Tradescant first began displaying his collection of oddities—fondly known as The Ark—at his home in Lambeth, London in 1628. The museum was a chance for Londoners to see creatures previously unknown to them—animals like salamanders and pelicans were on view—and to touch fantastic relics, such as wood that supposedly came from the cross used in the crucifixion of Jesus. Like other cabinets of curiosity of its era, it combined scientific curiosities and mythological artifacts without strict organizing principles: A brightly colored parrot might be displayed next to a gourd, a precious coin, and some artistically arranged shells. At some point, the collection also incorporated a dodo, described in a 1656 accounting as being a “Dodar, from the Island Mauritius; it is not able to flie being so big." (While most of the specimen was disposed of due to rot in the mid-18th century, the head—now the only soft tissue dodo specimen known to exist—and several other parts of the specimen are currently in the collection of Oxford's Museum of Natural History.)

Tradescant charged visitors sixpence to view his curiosities, which became one of London's most popular and famous attractions for nearly half a century (it was especially popular with schoolchildren). One early visitor praised it as a place "where a Man might in one daye behold and collecte into one place more curiosities than hee should see if hee spent all his life in Travell."

Although the museum was a success, it was not a full-time project. Tradescant also continued to garden for nobility until his death in 1638; his last project, undertaken a year before he died, was a Physic Garden for herbal remedies at Oxford.

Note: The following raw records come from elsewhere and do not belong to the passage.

(* ===== verification/FfmpegHeap.v ===== *)
(** The memory behind the pointers: FFmpeg objects on a heap, the calls through
    pointers to them, and the deleters of src/src/avx_helper.h.

    The values FFmpeg computes are those of the class [FFmpeg]; this file adds
    where they live.  Using a null pointer or one to an object that does not
    exist (any more) is undefined behaviour, so that a use after free or a
    second free of an object never goes unnoticed, and an object nobody freed
    stays in the memory.  The allocator is a parameter: it returns any address
    that is not in use, also one that was freed before. *)

From stdpp Require Import gmap strings.
From S2P Require Import Prelude.
From S2P Require Import Ffmpeg.

Notation address := positive (only parsing).

(** ** The objects and the memory *)

(** A packet and a frame hold a reference to a buffer, if they are not blank:
    the stream index of a packet and the number of samples of a frame come
    with it.  The array of [av_samples_alloc_array_and_samples] holds the
    address of the block of samples in its first element. *)
Inductive object `{FFmpeg} : Type :=
| OFormatContext (c : AVFormatContext)
| OCodecContext (c : AVCodecContext)
| OPacket (contents : option (Z * address))
| OFrame (contents : option (Z * address))
| OPacketBuffer (payload : Payload)
| OFrameBuffer (data : list Sample)
| OAudioFifo (q : AVAudioFifo)
| OSwrContext (c : SwrContext)
| OPlanes (first : option address)
| OSamples (samples : list Sample).

Notation Memory := (gmap address object).

(** "allocates" in the documentation of FFmpeg: an address not in use. *)
Class Allocator `{FFmpeg} := {
  new_address : Memory → address;
  new_address_unused h : h !! new_address h = None
}.

(** The type of the object behind a pointer. *)
Record view `{FFmpeg} (A : Type) : Type := MkView {
  wrap : A → object;
  unwrap : object → option A;
  unwrap_wrap a : unwrap (wrap a) = Some a
}.
Arguments MkView {_ _} _ _ _.
Arguments wrap {_ _} _ _.
Arguments unwrap {_ _} _ _.
Arguments unwrap_wrap {_ _} _ _.

Section views.
Context `{FFmpeg}.

Definition format_context : view AVFormatContext :=
  MkView OFormatContext
    (λ o, match o with OFormatContext c => Some c | _ => None end)
    (λ _, eq_refl).
Definition codec_context : view AVCodecContext :=
  MkView OCodecContext
    (λ o, match o with OCodecContext c => Some c | _ => None end)
    (λ _, eq_refl).
Definition packet : view (option (Z * address)) :=
  MkView OPacket (λ o, match o with OPacket c => Some c | _ => None end)
    (λ _, eq_refl).
Definition frame : view (option (Z * address)) :=
  MkView OFrame (λ o, match o with OFrame c => Some c | _ => None end)
    (λ _, eq_refl).
Definition packet_buffer : view Payload :=
  MkView OPacketBuffer
    (λ o, match o with OPacketBuffer c => Some c | _ => None end)
    (λ _, eq_refl).
Definition frame_buffer : view (list Sample) :=
  MkView OFrameBuffer
    (λ o, match o with OFrameBuffer c => Some c | _ => None end)
    (λ _, eq_refl).
Definition audio_fifo : view AVAudioFifo :=
  MkView OAudioFifo
    (λ o, match o with OAudioFifo c => Some c | _ => None end)
    (λ _, eq_refl).
Definition swr_context : view SwrContext :=
  MkView OSwrContext
    (λ o, match o with OSwrContext c => Some c | _ => None end)
    (λ _, eq_refl).
Definition planes : view (option address) :=
  MkView OPlanes (λ o, match o with OPlanes c => Some c | _ => None end)
    (λ _, eq_refl).
Definition samples : view (list Sample) :=
  MkView OSamples (λ o, match o with OSamples c => Some c | _ => None end)
    (λ _, eq_refl).
End views.

(** ** Programs on the memory *)

Definition Mem `{FFmpeg} (A : Type) : Type := Memory → outcome (A * Memory).

#[export] Instance Mem_ret `{FFmpeg} : MRet Mem := λ A a h, Ret (a, h).
#[export] Instance Mem_bind `{FFmpeg} : MBind Mem := λ A B k m h,
  match m h with
  | Ret (a, h) => k a h
  | Abort s => Abort s
  | Undef u => Undef u
  | NoFuel => NoFuel
  end.

Section programs.
Context `{FFmpeg}.

(** A computation that does not touch the memory. *)
Definition lift {A} (m : outcome A) : Mem A := λ h,
  match m with
  | Ret a => Ret (a, h)
  | Abort s => Abort s
  | Undef u => Undef u
  | NoFuel => NoFuel
  end.

Definition load {A} (v : view A) (p : option address) : Mem A := λ h,
  match p with
  | None => Undef NullPointer
  | Some p =>
      match h !! p ≫= unwrap v with
      | Some a => Ret (a, h)
      | None => Undef DanglingPointer
      end
  end.

(** Changes the memory at an address that [load] has checked. *)
Definition change (p : option address) (o : option object) : Mem unit := λ h,
  Ret (tt, match p with
           | Some p => partial_alter (λ _, o) p h
           | None => h
           end).

Definition store {A} (v : view A) (p : option address) (a : A) : Mem unit :=
  _ ← load v p; change p (Some (wrap v a)).

Definition free_object {A} (v : view A) (p : option address) : Mem unit :=
  _ ← load v p; change p None.

(** A call of a function of FFmpeg on the object behind a pointer. *)
Definition call {A R} (v : view A) (p : option address) (f : A → R * A)
    : Mem R :=
  a ← load v p;
  _ ← store v p (f a).2;
  mret (f a).1.
End programs.

Section ffmpeg_calls.
Context `{Allocator}.

Definition alloc_object {A} (v : view A) (a : A) : Mem (option address) := λ h,
  Ret (Some (new_address h), <[new_address h := wrap v a]> h).

(** A constructor of FFmpeg: "NULL on failure". *)
Definition alloc_if {A} (v : view A) (a : option A) : Mem (option address) :=
  match a with Some a => alloc_object v a | None => mret None end.

(** "Unreference the buffer referenced by the packet and reset the remaining
    packet fields to their default values." *)
Definition unref (v : view (option (Z * address))) {B} (buffer : view B)
    (p : option address) : Mem unit :=
  contents ← load v p;
  match contents with
  | None => mret tt
  | Some (_, b) => _ ← free_object buffer (Some b); store v p None
  end.
Definition mem_av_packet_unref (p : option address) : Mem unit :=
  unref packet packet_buffer p.
Definition mem_av_frame_unref (p : option address) : Mem unit :=
  unref frame frame_buffer p.

(** "Free the packet, if the packet is reference counted, it will be
    unreferenced first." *)
Definition mem_av_packet_free (p : option address) : Mem unit :=
  _ ← mem_av_packet_unref p; free_object packet p.
Definition mem_av_frame_free (p : option address) : Mem unit :=
  _ ← mem_av_frame_unref p; free_object frame p.

(** [av_freep]: "Passing a pointer to a NULL pointer is safe and leads to no
    action." *)
Definition av_freep {A} (v : view A) (p : option address) : Mem unit :=
  match p with None => mret tt | Some _ => free_object v p end.

(** "Return the next frame of a stream": the packet takes a reference to a new
    buffer, whatever it referred to before. *)
Definition mem_av_read_frame (s pkt : option address) : Mem Z :=
  _ ← load packet pkt;
  '(r, p) ← call format_context s av_read_frame;
  if negb (r =? 0) then mret r else
  b ← alloc_object packet_buffer (pkt_payload p);
  _ ← store packet pkt ((λ b, (pkt_stream_index p, b)) <$> b);
  mret r.

(** "Ownership of the packet remains with the caller".  A blank packet would
    flush the decoder; it is not used here. *)
Definition mem_avcodec_send_packet (avctx avpkt : option address) : Mem Z :=
  contents ← load packet avpkt;
  match contents with
  | None => lift (Undef NullPointer)
  | Some (i, b) =>
      payload ← load packet_buffer (Some b);
      call codec_context avctx (λ c, avcodec_send_packet c (MkAVPacket i payload))
  end.

(** "Note that the function will always call av_frame_unref(frame) before
    doing anything else." *)
Definition mem_avcodec_receive_frame (avctx frm : option address) : Mem Z :=
  _ ← mem_av_frame_unref frm;
  '(r, f) ← call codec_context avctx avcodec_receive_frame;
  if negb (r =? 0) then mret r else
  b ← alloc_object frame_buffer (extended_data f);
  _ ← store frame frm ((λ b, (nb_samples f, b)) <$> b);
  mret r.

(** [av_audio_fifo_write(fifo, frame->extended_data, frame->nb_samples)] *)
Definition mem_av_audio_fifo_write (af frm : option address) : Mem Z :=
  contents ← load frame frm;
  match contents with
  | None => lift (Undef NullPointer)
  | Some (n, b) =>
      d ← load frame_buffer (Some b);
      call audio_fifo af (λ q, av_audio_fifo_write q d n)
  end.
End ffmpeg_calls.

(** ** The deleters (src/src/avx_helper.h) *)

Section deleters.
Context `{Allocator}.

Definition AVFormatContextDeleter (context : option address) : Mem unit :=
  match context with
  | Some _ => free_object format_context context
  | None => mret tt
  end.
Definition AVCodecContextDeleter (context : option address) : Mem unit :=
  match context with
  | Some _ => free_object codec_context context
  | None => mret tt
  end.
Definition AVFrameDeleter (frame : option address) : Mem unit :=
  match frame with Some _ => mem_av_frame_free frame | None => mret tt end.
Definition AVPacketDeleter (packet : option address) : Mem unit :=
  match packet with Some _ => mem_av_packet_free packet | None => mret tt end.
Definition SwrContextDeleter (swrContext : option address) : Mem unit :=
  match swrContext with
  | Some _ => free_object swr_context swrContext
  | None => mret tt
  end.
Definition AVAudioFifoDeleter (fifo : option address) : Mem unit :=
  match fifo with Some _ => free_object audio_fifo fifo | None => mret tt end.

(** [std::unique_ptr]: its destructor, and [reset], which stores the new
    pointer before it deletes the old object.  A pointer that owns nothing
    calls no deleter. *)
Definition unique_delete (deleter : option address → Mem unit)
    (p : option address) : Mem unit :=
  match p with Some _ => deleter p | None => mret tt end.
Definition unique_reset (deleter : option address → Mem unit)
    (old p : option address) : Mem (option address) :=
  _ ← unique_delete deleter old; mret p.
End deleters.

Lemma Mem_bind_at `{FFmpeg} {A B} (m : Mem A) (k : A → Mem B) h :
  (m ≫= k) h = '(a, h) ← m h; k a h.
Proof. unfold mbind, Mem_bind. by destruct (m h) as [[??]| | |]. Qed.

(** ** Owned objects *)

(** The memory is the objects [l], each at an address of its own, next to the
    objects [rest] of others. *)
Definition owns `{FFmpeg} (rest : Memory) (l : list (address * object))
    (h : Memory) : Prop :=
  NoDup l.*1 ∧ (∀ p, p ∈ l.*1 → rest !! p = None) ∧ h = list_to_map l ∪ rest.

Section owned.
Context `{FFmpeg}.
Implicit Types (l : list (address * object)) (h rest : Memory).

#[export] Instance owns_perm rest : Proper ((≡ₚ) ==> (=) ==> iff) (owns rest).
Proof.
  assert (∀ l l' h, l ≡ₚ l' → owns rest l h → owns rest l' h) as Himp.
  { intros l l' h Hp (Hnd & Hf & ->). split_and!.
    - by rewrite <- Hp.
    - intros p. rewrite <- Hp. apply Hf.
    - by rewrite (list_to_map_proper l l'). }
  intros l l' Hp h ? <-. split; [by apply Himp|by apply Himp; symmetry].
Qed.

Lemma owns_nil rest h : owns rest [] h ↔ h = rest.
Proof.
  unfold owns. cbn. rewrite (left_id_L ∅ (∪)). split; [by intros (_ & _ & ->)|].
  intros ->. split_and!; [constructor|by intros p ?%elem_of_nil|done].
Qed.

Lemma owns_lookup rest l h p o : owns rest l h → (p, o) ∈ l → h !! p = Some o.
Proof.
  intros (Hnd & _ & ->) Hin. apply lookup_union_Some_l.
  by apply elem_of_list_to_map_1.
Qed.

Lemma owns_cons rest l h p o :
  owns rest ((p, o) :: l) h ↔
  ∃ h', owns rest l h' ∧ h' !! p = None ∧ h = <[p := o]> h'.
Proof.
  unfold owns. cbn. rewrite list.NoDup_cons. split.
  - intros ((Hp & Hnd) & Hf & ->). exists (list_to_map l ∪ rest). split_and!.
    + done.
    + intros q Hq. apply Hf. by right.
    + done.
    + apply lookup_union_None. split; [by apply not_elem_of_list_to_map_1|].
      apply Hf. by left.
    + by rewrite insert_union_l.
  - intros (h' & (Hnd & Hf & ->) & [Hl Hr]%lookup_union_None & ->).
    split_and!; [by apply not_elem_of_list_to_map_2|done|..].
    + intros q [->|Hq]%elem_of_cons; [done|by apply Hf].
    + by rewrite insert_union_l.
Qed.

Lemma owns_store rest l h p o o' :
  owns rest ((p, o) :: l) h → owns rest ((p, o') :: l) (<[p := o']> h).
Proof.
  rewrite !owns_cons. intros (h' & Ho & Hn & ->). exists h'.
  by rewrite insert_insert_eq.
Qed.

Lemma owns_free rest l h p o :
  owns rest ((p, o) :: l) h → owns rest l (delete p h).
Proof.
  rewrite owns_cons. intros (h' & Ho & Hn & ->). by rewrite delete_insert_id.
Qed.
End owned.

(** ** Simulation of a program without memory *)

(** The two outcomes agree, and the results are related. *)
Definition sim {A B} (R : A → B → Prop) (m : outcome A) (n : outcome B)
    : Prop :=
  match m, n with
  | Ret a, Ret b => R a b
  | Abort s, Abort t => s = t
  | Undef _, Undef _ => True
  | NoFuel, NoFuel => True
  | _, _ => False
  end.

Lemma sim_wpa {A B} (R : A → B → Prop) m n P :
  sim R m n → wpa n P → wpa m (λ a, ∃ b, R a b ∧ P b).
Proof. destruct m, n; naive_solver. Qed.

Lemma sim_defined {A B} (R : A → B → Prop) m n :
  sim R m n → defined_behaviour n → defined_behaviour m.
Proof. by destruct m, n. Qed.

(** Started with the objects [l] of its own, the program [m] does what [n]
    does, and leaves the objects that [Q] tells. *)
Definition runs `{FFmpeg} (rest : Memory) (l : list (address * object)) {A B}
    (m : Mem A) (n : outcome B)
    (Q : A → B → list (address * object) → Prop) : Prop :=
  ∀ h, owns rest l h →
    sim (λ '(a, h) b, ∃ l, owns rest l h ∧ Q a b l) (m h) n.

Section rules.
Context `{Allocator}.
Context {A B : Type} (rest : Memory).
Implicit Types (l : list (address * object)).
Implicit Types (Q : A → B → list (address * object) → Prop).

Lemma runs_perm l l' m n Q :
  l ≡ₚ l' → runs rest l' m n Q → runs rest l m n Q.
Proof. intros Hp Hr h Ho. apply Hr. by rewrite <- Hp. Qed.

Tradescant is called the "Elder" because he also had a well-known son, John Tradescant the Younger (1608–1662), who carried on his work. The younger botanist also gardened for nobles, traveled the world, and collected both plants and curiosities. In 1638, he assumed his father’s title as Keeper of his Majesty’s Gardens, Vines, and Silkworms at Oatlands Palace in Surrey. All the while he kept collecting, adding to the Tradescant legacy.

Tradescant the Younger had a son he hoped would carry on the family tradition, but his heir died at 19. Heartbroken, he deeded the collection to a friend and antiques aficionado, Elias Ashmole. It was a decision they came to regret after a variety of squabbles and a court case, which upheld Ashmole's right to the collection. Ashmole paid for and helped compile a catalog of the Tradescant objects in 1656, the first printed catalog of a museum collection in England.

Detail of the Tradescant tomb St Mary-at-Lambeth, London
Detail of the Tradescant tomb St Mary-at-Lambeth, London
Alamy

Ashmole donated the Tradescant curiosities to his old school, the University of Oxford, in the 1670s, alongside some items he had acquired himself. The museum built to exhibit the whole collection officially opened in June 1683, and remains open today.

But it's not the only museum inspired by the work of the Tradescants. The church where the Tradescants (both Elder and Younger) are buried is now known as the Museum of Garden History; it was initially created to preserve the their magnificent tomb. Carved with images from their travels and collections, it incorporates a long epitaph attributed to John Aubrey that describes their curiosities as "a world of wonders in one closet shut."